- **What needs to be done**
Return exactly the lines below, starting with the one that has "(* ===== verification/Config.v ===== *)" and going on through the one that has "Definition MAX_ACTIVE_REQUESTS : nat := 256.".

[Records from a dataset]
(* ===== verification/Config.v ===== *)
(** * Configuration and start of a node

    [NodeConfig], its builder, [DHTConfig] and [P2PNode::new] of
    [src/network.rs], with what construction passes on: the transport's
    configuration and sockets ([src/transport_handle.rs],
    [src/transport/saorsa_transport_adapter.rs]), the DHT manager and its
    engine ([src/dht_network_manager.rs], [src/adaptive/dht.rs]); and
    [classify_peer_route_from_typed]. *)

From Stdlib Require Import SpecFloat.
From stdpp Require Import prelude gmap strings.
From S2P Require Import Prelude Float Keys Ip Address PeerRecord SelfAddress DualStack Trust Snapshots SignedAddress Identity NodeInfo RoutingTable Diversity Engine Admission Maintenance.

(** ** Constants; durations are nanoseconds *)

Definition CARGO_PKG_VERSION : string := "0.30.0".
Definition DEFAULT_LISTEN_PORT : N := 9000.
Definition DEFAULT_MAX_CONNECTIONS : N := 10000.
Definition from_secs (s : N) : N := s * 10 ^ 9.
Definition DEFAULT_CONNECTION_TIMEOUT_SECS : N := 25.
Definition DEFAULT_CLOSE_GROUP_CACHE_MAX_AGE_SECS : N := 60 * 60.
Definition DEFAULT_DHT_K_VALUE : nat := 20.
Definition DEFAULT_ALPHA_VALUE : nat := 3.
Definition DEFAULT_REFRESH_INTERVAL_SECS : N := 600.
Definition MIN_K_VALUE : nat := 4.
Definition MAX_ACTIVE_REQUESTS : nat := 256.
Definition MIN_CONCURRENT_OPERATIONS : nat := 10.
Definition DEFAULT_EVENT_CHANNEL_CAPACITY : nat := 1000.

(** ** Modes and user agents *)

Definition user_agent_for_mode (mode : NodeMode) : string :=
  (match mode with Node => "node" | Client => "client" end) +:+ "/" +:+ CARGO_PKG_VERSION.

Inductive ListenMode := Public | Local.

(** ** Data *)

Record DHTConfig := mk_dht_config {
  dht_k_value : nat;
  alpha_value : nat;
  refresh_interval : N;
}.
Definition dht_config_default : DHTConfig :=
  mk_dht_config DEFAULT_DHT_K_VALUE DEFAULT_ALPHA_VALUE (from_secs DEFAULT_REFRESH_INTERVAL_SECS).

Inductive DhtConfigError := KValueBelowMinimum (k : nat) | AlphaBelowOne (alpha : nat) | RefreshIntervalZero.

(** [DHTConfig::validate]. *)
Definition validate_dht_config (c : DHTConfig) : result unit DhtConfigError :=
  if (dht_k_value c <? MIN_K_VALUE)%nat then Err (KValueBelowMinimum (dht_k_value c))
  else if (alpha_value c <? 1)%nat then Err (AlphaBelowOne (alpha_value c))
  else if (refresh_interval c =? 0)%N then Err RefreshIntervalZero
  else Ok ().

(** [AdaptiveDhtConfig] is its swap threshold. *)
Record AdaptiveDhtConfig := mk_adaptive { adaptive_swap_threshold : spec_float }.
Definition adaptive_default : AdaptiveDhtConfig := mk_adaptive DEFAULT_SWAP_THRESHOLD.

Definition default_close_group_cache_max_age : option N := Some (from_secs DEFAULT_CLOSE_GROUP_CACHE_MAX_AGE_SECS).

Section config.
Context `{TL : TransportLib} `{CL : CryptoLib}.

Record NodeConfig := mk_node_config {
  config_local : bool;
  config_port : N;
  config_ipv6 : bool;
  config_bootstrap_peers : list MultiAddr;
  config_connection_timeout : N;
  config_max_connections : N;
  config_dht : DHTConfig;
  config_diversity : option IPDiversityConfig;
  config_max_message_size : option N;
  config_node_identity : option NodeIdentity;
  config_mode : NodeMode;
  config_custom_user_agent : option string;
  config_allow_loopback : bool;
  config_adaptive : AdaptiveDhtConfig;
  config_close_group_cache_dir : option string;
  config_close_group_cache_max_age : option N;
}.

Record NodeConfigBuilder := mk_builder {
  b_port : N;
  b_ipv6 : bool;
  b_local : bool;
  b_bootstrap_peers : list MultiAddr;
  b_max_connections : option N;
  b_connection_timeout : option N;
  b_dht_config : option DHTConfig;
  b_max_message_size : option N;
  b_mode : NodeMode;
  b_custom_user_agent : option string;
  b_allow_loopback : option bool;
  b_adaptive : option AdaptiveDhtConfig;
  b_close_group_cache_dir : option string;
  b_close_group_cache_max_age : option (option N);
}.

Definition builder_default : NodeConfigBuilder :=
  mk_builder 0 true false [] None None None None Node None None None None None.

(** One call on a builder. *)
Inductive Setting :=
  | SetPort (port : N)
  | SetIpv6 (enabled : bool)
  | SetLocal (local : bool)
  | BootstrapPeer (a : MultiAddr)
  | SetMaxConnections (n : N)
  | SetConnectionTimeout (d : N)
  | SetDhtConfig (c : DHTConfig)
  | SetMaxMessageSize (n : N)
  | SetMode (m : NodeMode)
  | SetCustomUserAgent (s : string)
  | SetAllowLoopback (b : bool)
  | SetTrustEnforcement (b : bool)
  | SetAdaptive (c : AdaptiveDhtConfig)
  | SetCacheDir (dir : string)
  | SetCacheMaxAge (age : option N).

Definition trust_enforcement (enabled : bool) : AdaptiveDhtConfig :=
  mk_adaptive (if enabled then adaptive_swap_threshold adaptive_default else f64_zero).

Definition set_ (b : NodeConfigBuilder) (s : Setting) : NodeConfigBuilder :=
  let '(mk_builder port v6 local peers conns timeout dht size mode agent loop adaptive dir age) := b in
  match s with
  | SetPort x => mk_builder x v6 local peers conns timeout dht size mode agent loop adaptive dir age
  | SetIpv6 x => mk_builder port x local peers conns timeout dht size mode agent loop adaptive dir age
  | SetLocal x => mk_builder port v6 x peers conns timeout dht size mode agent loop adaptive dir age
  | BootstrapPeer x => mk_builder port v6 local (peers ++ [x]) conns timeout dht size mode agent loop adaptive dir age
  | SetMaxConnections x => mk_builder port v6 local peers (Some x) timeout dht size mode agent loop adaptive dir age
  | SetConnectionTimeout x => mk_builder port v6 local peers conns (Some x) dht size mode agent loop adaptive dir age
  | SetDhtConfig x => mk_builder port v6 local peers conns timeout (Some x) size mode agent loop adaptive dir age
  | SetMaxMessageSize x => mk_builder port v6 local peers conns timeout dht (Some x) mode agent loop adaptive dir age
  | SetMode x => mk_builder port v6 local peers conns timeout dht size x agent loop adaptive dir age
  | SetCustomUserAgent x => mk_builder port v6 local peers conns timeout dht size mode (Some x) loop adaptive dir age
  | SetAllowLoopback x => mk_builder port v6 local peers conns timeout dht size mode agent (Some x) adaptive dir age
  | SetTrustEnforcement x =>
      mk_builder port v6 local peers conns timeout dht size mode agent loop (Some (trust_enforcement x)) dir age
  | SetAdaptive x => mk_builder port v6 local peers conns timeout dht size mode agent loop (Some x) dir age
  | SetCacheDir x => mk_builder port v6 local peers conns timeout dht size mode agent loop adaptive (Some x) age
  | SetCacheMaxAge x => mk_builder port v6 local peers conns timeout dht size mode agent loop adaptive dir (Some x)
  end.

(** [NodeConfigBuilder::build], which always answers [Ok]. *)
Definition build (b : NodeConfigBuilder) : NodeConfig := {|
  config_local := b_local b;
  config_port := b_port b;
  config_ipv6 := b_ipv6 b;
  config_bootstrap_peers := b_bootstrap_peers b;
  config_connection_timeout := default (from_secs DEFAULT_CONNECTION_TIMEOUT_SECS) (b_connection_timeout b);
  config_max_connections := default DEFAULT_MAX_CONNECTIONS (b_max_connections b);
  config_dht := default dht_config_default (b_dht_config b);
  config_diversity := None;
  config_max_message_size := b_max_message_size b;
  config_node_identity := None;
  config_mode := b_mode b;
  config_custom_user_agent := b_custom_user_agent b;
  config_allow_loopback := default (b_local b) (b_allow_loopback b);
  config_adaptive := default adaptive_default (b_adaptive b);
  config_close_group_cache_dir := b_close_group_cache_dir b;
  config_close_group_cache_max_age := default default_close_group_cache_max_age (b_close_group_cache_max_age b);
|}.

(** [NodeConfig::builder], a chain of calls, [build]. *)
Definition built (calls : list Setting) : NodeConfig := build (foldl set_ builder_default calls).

--

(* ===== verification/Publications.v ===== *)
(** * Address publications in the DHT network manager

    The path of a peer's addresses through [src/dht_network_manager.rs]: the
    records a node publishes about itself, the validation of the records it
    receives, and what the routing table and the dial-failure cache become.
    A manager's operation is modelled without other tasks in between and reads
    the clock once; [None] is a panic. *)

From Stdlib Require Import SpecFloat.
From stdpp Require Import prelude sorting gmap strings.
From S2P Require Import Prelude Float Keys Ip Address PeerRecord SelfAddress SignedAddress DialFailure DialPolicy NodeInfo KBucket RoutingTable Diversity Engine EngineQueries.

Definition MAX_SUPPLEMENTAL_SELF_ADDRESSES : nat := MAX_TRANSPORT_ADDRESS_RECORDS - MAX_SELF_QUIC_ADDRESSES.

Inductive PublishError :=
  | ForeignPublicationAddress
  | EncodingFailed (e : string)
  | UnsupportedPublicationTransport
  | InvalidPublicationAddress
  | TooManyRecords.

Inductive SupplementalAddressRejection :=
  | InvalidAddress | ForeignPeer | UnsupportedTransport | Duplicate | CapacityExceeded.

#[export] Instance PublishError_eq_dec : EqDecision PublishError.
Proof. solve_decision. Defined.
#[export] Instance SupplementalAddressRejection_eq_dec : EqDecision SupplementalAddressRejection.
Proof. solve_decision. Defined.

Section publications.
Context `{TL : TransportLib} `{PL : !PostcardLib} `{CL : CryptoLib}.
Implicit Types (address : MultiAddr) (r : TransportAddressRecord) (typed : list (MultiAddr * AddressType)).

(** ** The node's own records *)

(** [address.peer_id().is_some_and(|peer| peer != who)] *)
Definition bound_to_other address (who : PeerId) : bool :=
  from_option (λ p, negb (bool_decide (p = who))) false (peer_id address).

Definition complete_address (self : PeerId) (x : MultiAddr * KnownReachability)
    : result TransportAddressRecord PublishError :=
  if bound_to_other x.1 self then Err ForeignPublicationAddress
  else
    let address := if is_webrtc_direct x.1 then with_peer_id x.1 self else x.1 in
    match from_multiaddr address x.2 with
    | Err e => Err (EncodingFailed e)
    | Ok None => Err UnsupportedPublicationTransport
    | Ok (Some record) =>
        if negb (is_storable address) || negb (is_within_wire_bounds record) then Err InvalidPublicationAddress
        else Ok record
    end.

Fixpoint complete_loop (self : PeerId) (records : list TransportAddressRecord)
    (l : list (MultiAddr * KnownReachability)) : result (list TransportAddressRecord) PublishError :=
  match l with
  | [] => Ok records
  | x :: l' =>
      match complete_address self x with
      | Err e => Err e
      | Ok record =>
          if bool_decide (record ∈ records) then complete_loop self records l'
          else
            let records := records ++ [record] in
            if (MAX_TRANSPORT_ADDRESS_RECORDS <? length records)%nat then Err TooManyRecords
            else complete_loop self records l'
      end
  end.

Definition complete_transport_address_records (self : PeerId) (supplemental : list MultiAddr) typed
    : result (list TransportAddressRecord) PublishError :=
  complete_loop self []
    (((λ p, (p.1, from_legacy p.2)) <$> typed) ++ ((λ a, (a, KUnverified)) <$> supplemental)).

- **Task answer**
(* ===== verification/Config.v ===== *)
(** * Configuration and start of a node

    [NodeConfig], its builder, [DHTConfig] and [P2PNode::new] of
    [src/network.rs], with what construction passes on: the transport's
    configuration and sockets ([src/transport_handle.rs],
    [src/transport/saorsa_transport_adapter.rs]), the DHT manager and its
    engine ([src/dht_network_manager.rs], [src/adaptive/dht.rs]); and
    [classify_peer_route_from_typed]. *)

From Stdlib Require Import SpecFloat.
From stdpp Require Import prelude gmap strings.
From S2P Require Import Prelude Float Keys Ip Address PeerRecord SelfAddress DualStack Trust Snapshots SignedAddress Identity NodeInfo RoutingTable Diversity Engine Admission Maintenance.

(** ** Constants; durations are nanoseconds *)

Definition CARGO_PKG_VERSION : string := "0.30.0".
Definition DEFAULT_LISTEN_PORT : N := 9000.
Definition DEFAULT_MAX_CONNECTIONS : N := 10000.
Definition from_secs (s : N) : N := s * 10 ^ 9.
Definition DEFAULT_CONNECTION_TIMEOUT_SECS : N := 25.
Definition DEFAULT_CLOSE_GROUP_CACHE_MAX_AGE_SECS : N := 60 * 60.
Definition DEFAULT_DHT_K_VALUE : nat := 20.
Definition DEFAULT_ALPHA_VALUE : nat := 3.
Definition DEFAULT_REFRESH_INTERVAL_SECS : N := 600.
Definition MIN_K_VALUE : nat := 4.
Definition MAX_ACTIVE_REQUESTS : nat := 256.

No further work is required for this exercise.